The Vium Digital Vivarium Platform offers two different types of activity metrics, which allow researchers to dissociate overall physical activity and voluntary activity: the Vium Motion metric and the Vium Percentage (%) Time Running on Wheel metric. The Vium Motion metric measures overall activity, which is comprised of both voluntary and involuntary motor movements, including wheel running, asa well as a wide range of complex behaviors, such as eating drinking and grooming. These behaviors contribute to background activity levels, especially during the light cycle when animals are less active. In contrast, the Vium % Time Running on Wheel metric specifically captures free running on the wheel, which accounts for voluntary activity. A number of factors are known to differentially alter overall physical activity and voluntary wheel running activity (1,2).

Running wheels are commonly employed in rodent research not only to provide animal enrichment, but to measure physical activity and circadian rhythm pattens (1). Wheel running provides valuable information on many aspects of an animal’s well-being and physiology, including motor function, energy balance, cognition, as well as stress-, anxiety, and depression-like behaviors (2,3). Wheel running activity has also been reliably used as a gold standard for measuring circadian rhythm patterns, therefore becoming an invaluable tool for phenotyping and investigating a number of disease models, including aging, metabolic, psychiatric, and neurological diseases (4-6).

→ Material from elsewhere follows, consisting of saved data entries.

Lemma fed_number name items :
  existsb (eqs name) inheritedNames = false ->
  forall c0,
    match fed c0 items with
    | Some c => numberOf name (Summary.types c)
    | None => Some 0%Z
    end
    = (fun z => z + Z.of_nat (ofType name items))%Z
      <$> match c0 with
          | Some c => numberOf name (Summary.types c)
          | None => Some 0%Z
          end.
Proof.
  intros Hname. unfold fed, ofType.
  induction items as [|item items IH]; intros c0.
  - simpl. destruct c0 as [c|]; simpl.
    + destruct (numberOf name (Summary.types c)); simpl; [|done].
      f_equal. lia.
    + done.
  - cbn [fold_left List.filter]. rewrite IH. cbn [Summary.types].
    destruct c0 as [c|]; cbn [Summary.types]; rewrite numberOf_bump by done.
    + destruct (numberOf name (Summary.types c)); simpl; [|done].
      f_equal. destruct (eqs (type item) name); simpl length; lia.
    + change (numberOf name []) with (Some 0%Z). simpl fmap.
      f_equal. destruct (eqs (type item) name); simpl length; lia.
Qed.

Lemma countsOf_elem n c serviceMap :
  NoDup (map fst serviceMap) -> (n, c) ∈ serviceMap ->
  countsOf n serviceMap = Some c.
Proof.
  unfold countsOf.
  induction serviceMap as [|[n0 c0] serviceMap IH]; intros Hnd Hin.
  - by apply elem_of_nil in Hin.
  - simpl in *. apply NoDup_cons in Hnd as [Hn0 Hnd].
    apply elem_of_cons in Hin as [[= -> ->]|Hin].
    + by rewrite eqs_refl.
    + destruct (eqs n0 n) eqn:E; [|by apply IH].
      apply eqs_true in E. subst n0. exfalso. apply Hn0.
      apply list_elem_of_fmap. by exists (n, c).
Qed.
(** ** The model-string parser *)

(** [s.split(sep)] for a one-character separator: one more piece than there
    are separators, empty pieces included. *)
Fixpoint split (sep : ascii) (s : string) : list string :=
  match s with
  | EmptyString => [EmptyString]
  | String a s' =>
      if Ascii.eqb a sep then EmptyString :: split sep s'
      else match split sep s' with
           | w :: ws => String a w :: ws
           | [] => [String a EmptyString]
           end
  end.

(** [c in s]. *)
Fixpoint contains (c : ascii) (s : string) : bool :=
  match s with
  | EmptyString => false
  | String a s' => Ascii.eqb a c || contains c s'
  end.

(** [s[-1]] of a string that is not empty. *)
Fixpoint last_char (s : string) : option ascii :=
  match s with
  | EmptyString => None
  | String a s' =>
      match s' with EmptyString => Some a | String _ _ => last_char s' end
  end.

(** [s[:-1]]. *)
Fixpoint drop_last (s : string) : string :=
  match s with
  | EmptyString => EmptyString
  | String a s' =>
      match s' with
      | EmptyString => EmptyString
      | String _ _ => String a (drop_last s')
      end
  end.

(** [s[1:-1]]. *)
Definition strip_ends (s : string) : string :=
  match s with
  | EmptyString => EmptyString
  | String _ s' => drop_last s'
  end.

Record ParsedTerm :=
  mkParsedTerm { term : string; var_name : list string; given : list string }.

(** [_parse_term]: the variables and the conditioned-on variables of a term
    such as [(a|b,c)].  [term[0]] of the empty string is an [IndexError]
    (the caller's [if term] filter rules it out). *)
Definition _parse_term (t : string) : result (list string * list string) :=
  match t with
  | EmptyString => Raise IndexError
  | String "(" _ =>
      if bool_decide (last_char t = Some ")"%char) then
        let term_variables := strip_ends t in
        if contains "|" term_variables then
          match split "|" term_variables with
          | [var; given] => Ok (split "," var, split "," given)
          | _ => Raise ValueError_unpack
          end
        else Ok (split "," term_variables, [])
      else Raise AssertionError
  | _ => Raise AssertionError
  end.

(** The list comprehension of [_parse_model_string_into_terms], run over the
    pieces of [model_string.split('p')]: empty pieces are skipped, and the
    first term that does not parse raises. *)
Fixpoint parse_terms (pieces : list string) : result (list ParsedTerm) :=
  match pieces with
  | [] => Ok []
  | t :: rest =>
      if bool_decide (t = EmptyString) then parse_terms rest
      else match _parse_term t with
           | Raise e => Raise e
           | Ok (var, given) =>
               match parse_terms rest with
               | Raise e => Raise e
               | Ok pts => Ok (mkParsedTerm (String "p" t) var given :: pts)
               end
           end
  end.

Definition _parse_model_string_into_terms (model_string : string)
  : result (list ParsedTerm) :=
  parse_terms (split "p" model_string).

(** Step 2 of [parse_model_into_variables_and_factors]: a [Variable] for each
    name on the left of a term that was not seen yet. *)
Fixpoint declare_names (names : list string) (variables : gmap string val)
  : py (gmap string val) :=
  match names with
  | [] => ret variables
  | x :: names' =>
      match variables !! x with
      | Some _ => declare_names names' variables
      | None =>
          let* v := new_Variable x in
          declare_names names' (<[x := v]> variables)
      end
  end.

Fixpoint declare_variables (pts : list ParsedTerm)
    (variables : gmap string val) : py (gmap string val) :=
  match pts with
  | [] => ret variables
  | pt :: pts' =>
      let* variables' := declare_names (var_name pt) variables in
      declare_variables pts' variables'
  end.

(** Step 3, the inner loop: both directions of each edge of a new factor. *)
Fixpoint connect (new_factor : val) (variables : gmap string val)
    (all_var_names : list string) : py unit :=
  match all_var_names with
  | [] => ret ()
  | x :: rest =>
      let* v := dict_get variables x in
      let* _ := add_neighbor new_factor v in
      let* v' := dict_get variables x in
      let* _ := add_neighbor v' new_factor in
      connect new_factor variables rest
  end.

(** Step 3, the outer loop: a [Factor] per term, in the order of the terms. *)
Fixpoint build_factors (pts : list ParsedTerm) (variables : gmap string val)
  : py (list val) :=
  match pts with
  | [] => ret []
  | pt :: pts' =>
      let* new_factor := new_Factor (term pt) in
      let* _ := connect new_factor variables (var_name pt ++ given pt) in
      let* factors := build_factors pts' variables in
      ret (new_factor :: factors)
  end.

Definition parse_model_into_variables_and_factors (model_string : string)
  : py (list val * gmap string val) :=
  match _parse_model_string_into_terms model_string with
  | Raise e => raise e
  | Ok parsed_terms =>
      let* variables := declare_variables parsed_terms ∅ in
      let* factors := build_factors parsed_terms variables in
      ret (factors, variables)
  end.

(** ** [PGM] *)

Record PGM := mkPGM { _factors : list val; _variables : gmap string val }.

Definition from_string (model_string : string) : py PGM :=
  let* fv := parse_model_into_variables_and_factors model_string in
  ret (mkPGM fv.1 fv.2).

Definition variable_from_name (self : PGM) (var_name : string) : py val :=
  dict_get (_variables self) var_name.

(** [factor.data = v]: an attribute assignment, which creates the attribute
    on a node that has none. *)
Definition set_data (self v : val) : py unit := λ h,
  match self with
  | VRef l =>
      match h !! l with
      | Some (ONode c name neighbors _) =>
          (Ok (), <[l := ONode c name neighbors (Some v)]> h)
      | _ => (Raise AttributeError, h)
      end
  | _ => (Raise AttributeError, h)
  end.

(** The loop over [zip(factor_data.axes_labels, factor_data.probs.shape)],
    as [part_000] has it: [if var_name not in var_dims: ... elif ...]. *)
Fixpoint check_dims (factor_name : string) (pairs : list (string * nat))
    (var_dims : gmap string nat) : result (gmap string nat) :=
  match pairs with
  | [] => Ok var_dims
  | (var_name, dim) :: rest =>
      match var_dims !! var_name with
      | None => check_dims factor_name rest (<[var_name := dim]> var_dims)
      | Some expected =>
          if bool_decide (expected ≠ dim)
          then Raise (ValueError_wrong_size factor_name dim expected)
          else check_dims factor_name rest var_dims
      end
  end.

(** The same loop as [04_exact_inference.ipynb] has it: two [if]s in a row,
    the second one reading [var_dims[var_name]] back. *)
Fixpoint check_dims_ipynb (factor_name : string) (pairs : list (string * nat))
    (var_dims : gmap string nat) : result (gmap string nat) :=
  match pairs with
  | [] => Ok var_dims
  | (var_name, dim) :: rest =>
      let var_dims1 :=
        match var_dims !! var_name with
        | None => <[var_name := dim]> var_dims
        | Some _ => var_dims
        end in
      match var_dims1 !! var_name with
      | None => Raise (KeyError var_name)
      | Some expected =>
          if bool_decide (expected ≠ dim)
          then Raise (ValueError_wrong_size factor_name dim expected)
          else check_dims_ipynb factor_name rest var_dims1
      end
  end.

(** The body of [for factor in self._factors], one iteration: the lookup of
    the factor's tensor, the two checks, the assignment.  It returns the
    updated [var_dims]. *)
Definition set_distribution (data : gmap string val) (factor : val)
    (var_dims : gmap string nat) : py (gmap string nat) :=
  let* factor_name := get_name factor in
  let* factor_data := dict_get data factor_name in
  let* axes_labels := get_axes_labels factor_data in
  let* neighbors := get_neighbors factor in
  let* names := get_names neighbors in
  if bool_decide
       ((list_to_set axes_labels : gset string) ≠ list_to_set names)
  then
    raise (ValueError_missing_axes factor_name
             (list_to_set names ∖ list_to_set axes_labels))
  else
    let* probs := get_probs factor_data in
    let* a := get_array probs in
    let* var_dims' :=
      lift (check_dims factor_name (zip axes_labels (shape a)) var_dims) in
    let* _ := set_data factor factor_data in
    ret var_dims'.

Fixpoint set_distributions_loop (data : gmap string val) (factors : list val)
    (var_dims : gmap string nat) : py unit :=
  match factors with
  | [] => ret ()
  | factor :: rest =>
      let* var_dims' := set_distribution data factor var_dims in
      set_distributions_loop data rest var_dims'
  end.

Definition set_distributions (self : PGM) (data : gmap string val) : py unit :=
  set_distributions_loop data (_factors self) ∅.

(** ** [Messages] *)

(** [Messages()]: an engine with an empty cache. *)
Definition new_Messages : py val := alloc (OMessages ∅ []).

(** [_variable_to_factor_messages]: the body is a docstring, a [TODO] comment
    and a bare [return]. *)
Definition _variable_to_factor_messages (self variable factor : val)
  : py val :=
  ret VNone.

(** The loop of [_factor_to_variable_messages]: the target variable is
    skipped by [continue]; for the other neighbours the body holds only
    [TODO] comments. *)
Fixpoint scan_neighbors (neighbors : list val) (variable : val) : py unit :=
  match neighbors with
  | [] => ret ()
  | neighbor_variable :: rest =>
      let* n := get_name neighbor_variable in
      let* n' := get_name variable in
      if bool_decide (n = n') then scan_neighbors rest variable
      else scan_neighbors rest variable
  end.

(** [_factor_to_variable_messages]: a new [Distribution] over the factor's
    own array and labels, the loop, and a bare [return]. *)
Definition _factor_to_variable_messages (self factor variable : val)
  : py val :=
  let* d := get_data factor in
  let* probs := get_probs d in
  let* d' := get_data factor in
  let* axes_labels := get_axes_labels d' in
  let* factor_dist := alloc (ODistribution probs axes_labels) in
  let* neighbors := get_neighbors factor in
  let* _ := scan_neighbors neighbors variable in
  ret VNone.

(** [marginal]: comments and a bare [return]. *)
Definition marginal (self variable : val) : py val :=
  ret VNone.

(** [self.messages[message_name] = m].  The code makes this assignment in
    one situation only, to store the message that a computation has just
    returned: the ghost field records the edge of that computation. *)
Definition set_message (self : val) (message_name : string * string)
    (m : val) : py unit := λ h,
  match self with
  | VRef l =>
      match h !! l with
      | Some (OMessages messages computed) =>
          (Ok (), <[l := OMessages (<[message_name := m]> messages)
                                    (message_name :: computed)]> h)
      | _ => (Raise AttributeError, h)
      end
  | _ => (Raise AttributeError, h)
  end.

(** [self.messages[message_name]]. *)
Definition get_message (self : val) (message_name : string * string)
  : py val :=
  let* messages := get_messages self in
  match messages !! message_name with
  | Some m => ret m
  | None => raise (KeyError_edge message_name.1 message_name.2)
  end.

Definition variable_to_factor_messages (self variable factor : val)
  : py val :=
  let* variable_name := get_name variable in
  let* factor_name := get_name factor in
  let message_name := (variable_name, factor_name) in
  let* messages := get_messages self in
  let* _ :=
    match messages !! message_name with
    | None =>
        let* m := _variable_to_factor_messages self variable factor in
        set_message self message_name m
    | Some _ => ret ()
    end in
  get_message self message_name.

Definition factor_to_variable_message (self factor variable : val)
  : py val :=
  let* factor_name := get_name factor in
  let* variable_name := get_name variable in
  let message_name := (factor_name, variable_name) in
  let* messages := get_messages self in
  let* _ :=
    match messages !! message_name with
    | None =>
        let* m := _factor_to_variable_messages self factor variable in
        set_message self message_name m
    | Some _ => ret ()
    end in
  get_message self message_name.

(** ** Arrays: the two numpy operations [multiply] uses *)

(** The number of elements of an array of the given shape. *)
Definition size (s : list nat) : nat := foldr Nat.mul 1 s.

(** [a.reshape(newshape)]: the values stay in row-major order; one negative
    entry of [newshape] stands for the extent that makes the sizes agree. *)
Definition np_reshape (a : ndarray) (newshape : list Z) : result ndarray :=
  let unknown := filter (λ d, d < 0)%Z newshape in
  let s_known := size (Z.to_nat <$> filter (λ d, 0 ≤ d)%Z newshape) in
  let s_original := size (shape a) in
  match unknown with
  | [] =>
      if bool_decide (s_original = s_known)
      then Ok (Ndarray (Z.to_nat <$> newshape) (flat a))
      else Raise ValueError_reshape
  | [_] =>
      if bool_decide (s_known = 0 ∨ s_original `mod` s_known ≠ 0)
      then Raise ValueError_reshape
      else Ok (Ndarray
                 ((λ d, if bool_decide (d < 0)%Z
                        then s_original `div` s_known else Z.to_nat d)
                    <$> newshape)
                 (flat a))
  | _ => Raise ValueError_reshape
  end.
Lemma events_uid (units : string) (city : json) (daily : gmap Z bucket)
    (ks : list Z) (evs : list Event) (slug : string) :
  make_slug X city = inr slug ->
  mapM (day_event X units city daily) ks = inr evs ->
  map uid evs =
    map (fun k => "weather-" +:+ slug +:+ "-" +:+ Date.strftime_Ymd k) ks.
Proof.
  intros Hslug H. apply mapM_Forall2 in H.
  induction H as [|k ev ks evs Hk _ IH]; [done|].
  apply day_event_uid in Hk as (slug' & Hslug' & _ & _ & Hu).
  simpl. rewrite Hu, IH. congruence.
Qed.


End Identifiers.


(** * Further properties of [fetch_events] *)

Section Protocol.

Context (X : externals).


Lemma normalize_units_range (units : string) :
  normalize_units units = "metric" \/ normalize_units units = "imperial" \/
  normalize_units units = "kelvin".
Proof.
  unfold normalize_units.
  destruct (String.eqb (Str.lower units) "metric") eqn:E1;
    [apply String.eqb_eq in E1; auto|].
  destruct (String.eqb (Str.lower units) "imperial") eqn:E2;
    [apply String.eqb_eq in E2; auto|].
  destruct (String.eqb (Str.lower units) "kelvin") eqn:E3;
    [apply String.eqb_eq in E3; auto|]. auto.
Qed.

Lemma read_geocode_ok (loc : string) (gdata lat lon city : json) :
  read_geocode loc gdata = inr (lat, lon, city) ->
  Py.truthy gdata = true /\
  exists d,
    Py.first gdata = inr (JDict d) /\
    Py.dict_get d "lat" = Some lat /\ Py.dict_get d "lon" = Some lon /\
    city = default (JStr loc) (Py.dict_get d "name").
Proof.
  unfold read_geocode. intros H.
  apply bind_inr in H as (empty & He & H).
  destruct (Py.truthy gdata) eqn:Ht; simpl in He; [|by injection He as <-].
  split; [done|].
  destruct empty; [discriminate|].
  apply bind_inr in H as (first & Hf & H).
  apply bind_inr in H as (lat' & Hlat & H).
  apply bind_inr in H as (lon' & Hlon & H).
  apply bind_inr in H as (name & Hname & H).
  apply bind_inr in H as (country & _ & H).
  injection H as <- <- <-.
  destruct first as [| | | | | |d]; try discriminate.
  exists d. split; [done|]. unfold Py.getitem in Hlat, Hlon.
  destruct (Py.dict_get d "lat"); [|discriminate].
  destruct (Py.dict_get d "lon"); [|discriminate].
  injection Hlat as ->. injection Hlon as ->. by injection Hname as <-.
Qed.
Lemma tile_one_frame (i : Z) (r : region) (h : Z) (os : win32) (log : list log_line) :
  let st' := snd (tile_one i r h (os, log)) in
  same_frame os (fst st') /\
  (forall h', h' <> h -> find_window (fst st') h' = find_window os h') /\
  exists lines, snd st' = log ++ lines.
Proof.
  unfold tile_one. cbn [fst]. destruct (pixel_rect os r) as [p|e]; cbn [snd].
  - destruct (try_place_frame i r h p os log) as (F & O & line & E).
    split; [exact F|]. split; [exact O|]. now exists [line].
  - split; [apply same_frame_refl|]. split; [reflexivity|].
    exists []. cbn. now rewrite app_nil_r.
Qed.

Lemma py_item_In {A : Type} (l : list A) (i : Z) (a : A) :
  py_item l i = Ok a -> In a l.
Proof.
  unfold py_item. destruct (_ && _); [|discriminate].
  destruct (nth_error l _) as [b|] eqn:E; [|discriminate].
  intros H. injection H as <-. now apply nth_error_In in E.
Qed.

Lemma pixel_rect_same_frame (A B : win32) (r : region) :
  same_frame A B -> pixel_rect B r = pixel_rect A r.
Proof. intros (_ & _ & W & H). unfold pixel_rect. now rewrite W, H. Qed.

(** ** The focused window comes first *)

Lemma remove_first_absent (x : Z) (l : list Z) :
  ~ In x l -> remove_first x l = l.
Proof.
  induction l as [|y l IH]; intros Hn; [reflexivity|]. cbn [remove_first].
  destruct (y =? x) eqn:E.
  - apply Z.eqb_eq in E. subst. exfalso. apply Hn. now left.
  - rewrite IH; [reflexivity|]. intros H. apply Hn. now right.
Qed.

Lemma filter_absent (x : Z) (l : list Z) :
  ~ In x l -> filter (fun h => negb (h =? x)) l = l.
Proof.
  induction l as [|y l IH]; intros Hn; [reflexivity|]. cbn [filter].
  destruct (y =? x) eqn:E.
  - apply Z.eqb_eq in E. subst. exfalso. apply Hn. now left.
  - cbn [negb]. rewrite IH; [reflexivity|]. intros H. apply Hn. now right.
Qed.

Lemma remove_first_filter (x : Z) (l : list Z) :
  NoDup l -> remove_first x l = filter (fun h => negb (h =? x)) l.
Proof.
  induction l as [|y l IH]; intros Hnd; [reflexivity|].
  inversion Hnd as [|? ? Hy Hl]; subst. cbn [remove_first filter].
  destruct (y =? x) eqn:E; cbn [negb].
  - apply Z.eqb_eq in E. subst. now rewrite filter_absent.
  - now rewrite IH.
Qed.

Lemma focus_first_closed (x : Z) (l : list Z) :
  NoDup l ->
  focus_first x l =
  if existsb (Z.eqb x) l then x :: filter (fun h => negb (h =? x)) l else l.
Proof.
  intros Hnd. unfold focus_first. destruct (existsb (Z.eqb x) l); [|reflexivity].
  now rewrite remove_first_filter.
Qed.

(** X11: with distinct window handles and a foreground window that is
    tilable, [tile_window] gives the first region to the foreground
    window, wherever it stands in the Z-order, and region number [k + 2]
    to the [k]-th of the other tilable windows, taken in Z-order; a window
    whose calls raise keeps its placement. *)
Theorem tile_window_focused_first
    (float_of_str : string -> result float) (os : win32)
    (log : list log_line) (v : pyval) (rs : list pyval)
    (Hrs : Forall (fun v => is_region_dict v = true) (v :: rs))
    (Hpx : Forall (fun v => placeable os (region_of_dict v) = true) (v :: rs))
    (Hnd : NoDup (map hwnd (windows os)))
    (Hfg : In (foreground os) (enum_tilable_windows os)) :
  exists os',
    fst (tile_window float_of_str (PList (v :: rs)) (os, log)) = Ok tt /\
    fst (snd (tile_window float_of_str (PList (v :: rs)) (os, log))) = os' /\
    placement_of os' (foreground os) =
      (if faulty os (foreground os) then placement_of os (foreground os)
       else planned os (region_of_dict v)) /\
    forall k r h,
      nth_error (map region_of_dict rs) k = Some r ->
      nth_error (background_windows os) k = Some h ->
      placement_of os' h =
      if faulty os h then placement_of os h else planned os r.
Proof.
  destruct (tile_window_run float_of_str os log (v :: rs) Hrs Hpx)
    as (os' & E & _ & Hs).
  specialize (Hs Hnd).
  assert (Hc : focus_first (foreground os) (enum_tilable_windows os) =
               foreground os :: background_windows os).
  { rewrite focus_first_closed by now apply enum_tilable_windows_NoDup.
    replace (existsb (Z.eqb (foreground os)) (enum_tilable_windows os)) with true;
      [reflexivity|].
    symmetry. apply existsb_exists. exists (foreground os). split; [exact Hfg|].
    apply Z.eqb_refl. }
  rewrite Hc in Hs.
  exists os'. rewrite E. cbn [fst snd]. split; [reflexivity|]. split; [reflexivity|].
  split.
  - apply (Hs 0%nat); reflexivity.
  - intros k r h Hr Hh. apply (Hs (S k)); assumption.
Qed.
Definition set_resolved (d : complex) : complex :=
  Complex true (_element d) (_attributes d) (_restriction d) (_extension d).
Definition set_extension (t : ref) (d : complex) : complex :=
  Complex (_resolved d) (_element d) (_attributes d) (_restriction d) (Some t).
Definition set_restriction (t : ref) (d : complex) : complex :=
  Complex (_resolved d) (_element d) (_attributes d) (Some t) (_extension d).
Definition set_element (nd : node) (d : complex) : complex :=
  Complex (_resolved d) (Some nd) (_attributes d) (_restriction d) (_extension d).
Definition set_attribute (i : nat) (a : attribute) (d : complex) : complex :=
  Complex (_resolved d) (_element d) (<[i := a]> (_attributes d))
    (_restriction d) (_extension d).

(** ** resolve *)

(** [xsd_type()]: the class called with no argument.  [Type.__init__] and
    [ComplexType.__init__] accept that; the other constructors have required
    parameters. *)
Definition instantiate (c : cls) : res obj :=
  match root c with
  | KType => Ok (OType c)
  | KSimpleType => Ok (OSimpleType c)
  | KComplexType => Ok (OComplexType c (Complex false None [] None None))
  | KUnresolvedType | KUnresolvedCustomType | KListType | KUnionType =>
      Raise (TypeError (class_name c +:+ ".__init__() missing required positional arguments"))
  end.

Section ResolveSteps.
(** The steps of the resolve methods, over the recursive call [rs]. *)
Variable rs : heap → ref → res (heap * ref).

(** Element.resolve and Attribute.resolve, as modelled above. *)
Definition resolve_element (h : heap) (e : element) : res (heap * element) :=
  '(h', t) ← rs h (el_type e); Ok (h', Element (el_name e) t).

Definition resolve_attribute (h : heap) (a : attribute) : res (heap * attribute) :=
  '(h', t) ← rs h (attr_type a); Ok (h', Attribute (attr_name a) t).

(** The subfields of a composite node, resolved in order by [rn]. *)
Definition resolve_children (rn : heap → node → res (heap * node))
    : heap → list node → res (heap * list node) :=
  fix go (h : heap) (l : list node) {struct l} : res (heap * list node) :=
    match l with
    | [] => Ok (h, [])
    | x :: l' =>
        '(h1, x') ← rn h x;
        '(h2, l'') ← go h1 l';
        Ok (h2, x' :: l'')
    end.

Fixpoint resolve_node (h : heap) (nd : node) {struct nd} : res (heap * node) :=
  match nd with
  | Single e => '(h', e') ← resolve_element h e; Ok (h', Single e')
  | Composite l => '(h', l') ← resolve_children resolve_node h l; Ok (h', Composite l')
  end.

(** [[item.resolve() for item in self.item_types]] *)
Fixpoint resolve_items (h : heap) (l : list ref) : res (heap * list ref) :=
  match l with
  | [] => Ok (h, [])
  | t :: l' =>
      '(h1, t') ← rs h t;
      '(h2, l'') ← resolve_items h1 l';
      Ok (h2, t' :: l'')
  end.

(** [if self._extension: self._extension = self._extension.resolve()] *)
Definition resolve_extension (h : heap) (r : ref) : res heap :=
  match complex_at h r with
  | Some d =>
      match _extension d with
      | Some t => '(h', t') ← rs h t; Ok (modify h' r (set_extension t'))
      | None => Ok h
      end
  | None => Ok h
  end.

Definition resolve_restriction (h : heap) (r : ref) : res heap :=
  match complex_at h r with
  | Some d =>
      match _restriction d with
      | Some t => '(h', t') ← rs h t; Ok (modify h' r (set_restriction t'))
      | None => Ok h
      end
  | None => Ok h
  end.

(** [if self._element: self._element = self._element.resolve()] *)
Definition resolve_content (h : heap) (r : ref) : res heap :=
  match complex_at h r with
  | Some d =>
      match _element d with
      | Some nd =>
          if node_truthy nd
          then '(h', nd') ← resolve_node h nd; Ok (modify h' r (set_element nd'))
          else Ok h
      | None => Ok h
      end
  | None => Ok h
  end.

(** [for i, attribute in enumerate(self._attributes):
       self._attributes[i] = attribute.resolve()]
    with [n] items left from index [i]. *)
Fixpoint resolve_attributes (n : nat) (i : nat) (h : heap) (r : ref) : res heap :=
  match n with
  | 0 => Ok h
  | S n' =>
      match complex_at h r with
      | Some d =>
          match _attributes d !! i with
          | Some a =>
              '(h', a') ← resolve_attribute h a;
              resolve_attributes n' (S i) (modify h' r (set_attribute i a')) r
          | None => Ok h
          end
      | None => Ok h
      end
  end.

Definition ComplexType_resolve (h : heap) (r : ref) (d : complex) : res (heap * ref) :=
  if _resolved d then Ok (h, r)
  else
    let h0 := modify h r set_resolved in
    h1 ← resolve_extension h0 r;
    h2 ← resolve_restriction h1 r;
    h3 ← resolve_content h2 r;
    h4 ← resolve_attributes (length (_attributes d)) 0 h3 r;
    Ok (h4, r).
End ResolveSteps.

Section Resolve.
Variable X : Collaborators.

Fixpoint resolve (fuel : nat) (h : heap) (r : ref) : res (heap * ref) :=
  match fuel with
  | 0 => OutOfFuel
  | S f =>
      match h !! r with
      | None => Raise InvalidReference
      | Some (OType _) => Raise (NotImplementedError "")
      | Some (OUnresolvedType qname) =>
          retval ← get_type X qname; resolve f h retval
      | Some (OUnresolvedCustomType name base_qname) =>
          '(h1, base) ←
             match h !! base_qname with
             | Some (OUnresolvedType _) => resolve f h base_qname
             | _ => Ok (h, base_qname)
             end;
          match h1 !! base with
          | Some o =>
              o' ← instantiate (Subclass name (class_of o) empty_body);
              Ok (h1 ++ [o'], length h1)
          | None => Raise InvalidReference
          end
      | Some (OSimpleType _) => Ok (h, r)
      | Some (OComplexType _ d) => ComplexType_resolve (resolve f) h r d
      | Some (OListType item_type) =>
          '(h', t) ← resolve f h item_type; Ok (<[r := OListType t]> h', r)
      | Some (OUnionType item_types) =>
          '(h', l) ← resolve_items (resolve f) h item_types;
          Ok (<[r := OUnionType l]> h', r)
      end
  end.
End Resolve.

(** ** The derived views of a ComplexType *)

(** Modelled from the spec: zeep.xsd.utils.UniqueAttributeName is not under
    src/; its [get_name] hands out the synthetic unique names [_value_1],
    [_value_2], ... of one generator. *)
Definition get_name (num : nat) : string := "_value_" +:+ pretty num.

Definition no_attribute (o : obj) (attr : string) : exn :=
  AttributeError ("'" +:+ class_name (class_of o) +:+ "' object has no attribute '"
                  +:+ attr +:+ "'").

(** The property [attributes]: [Type.attributes] is the empty list,
    [ComplexType.attributes] puts the extension's list before its own.  The
    cache of [threaded_cached_property] is not modelled: the view is read on
    one store. *)
Fixpoint attributes (fuel : nat) (h : heap) (r : ref) : res (list attribute) :=
  match fuel with
  | 0 => OutOfFuel
  | S f =>
      match h !! r with
      | None => Raise InvalidReference
      | Some (OComplexType _ d) =>
          result ← match _extension d with
                   | Some t => attributes f h t
                   | None => Ok []
                   end;
          Ok (result ++ _attributes d)
      | Some (OUnionType l) => Raise (no_attribute (OUnionType l) "attributes")
      | Some _ => Ok []
      end
  end.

This metric determines whether a mouse is running on the wheel on a frame-by-frame basis and reports the percentage (%) of time spent running on the wheel. To derive this metric, computer vision algorithms locate animals in the wheel zone of the home cage and determine if they are running on the wheel (Fig. 1). The result is reported as a binary output: 1 for animal running on the wheel and 0 for animal not running on the wheel. These outputs are then aggregated into time bins (ex. 60-sec, 600-sec, or 3600-sec bins), wherein each bin represents the percentage time the animal spent running on the wheel (total number of instances running / total number of frames * 100).


Figure 1. Schematic depicting generation of percentage (%) time running on wheel metric. 

Computer vision algorithms locate running wheel zone then detect binary event (1=mouse is running on wheel for full 1-sec video clip, 0=mouse is not running on the wheel for full 1-sec video clip).  Events are aggregated into time bins and can be visualized for individual subjects or as group averages in the online Research Suite.    


Metric development and validation were conducted by sampling >24,000 1-sec video clips from six independent studies of black and white mouse strains (n=3 studies each). Clips were manually annotated with the following labels: “mouse running on the wheel” or “mouse not running on the wheel.” Animals coming in and out of the wheel zone or running only during a portion of the 1-sec video clip were classified as “not running on the wheel.” Metric performance was compared to manual performance and validated for accuracy. 


Performance of the digital metric was compared to manual annotations for black (Fig. 2A) and white mice (Fig. 2B), respectively.  For majority of cases, the Vium metric correctly classified whether an animal was running or not running on the wheel.  The balanced accuracies for black and white mice were 96.81% and 98.53%, respectively.   


Figure 2.  Confusion matrices of metric model performance. 

Metric model performance using video clips from black (n=3020) (A) and white (n=2788) (B) mice. Color bar indicates percentage of agreement between digital metric and manual annotations with intense shades of gray and blue indicating close to 0 or 100% agreement, respectively.

This validated metric provides continuous information on the % time a mouse spent running on the wheel during specified time bins.  Figure 3 shows representative charts of the metric aggregated into 5-min (Fig. 3A) and 20-min (Fig. 3B) time bins from an individual subject in a curprizone mouse model of multiple sclerosis (MS) study.  When fed with 0.2% cuprizone in chow, this subject showed periods of attenuated wheel running activity. 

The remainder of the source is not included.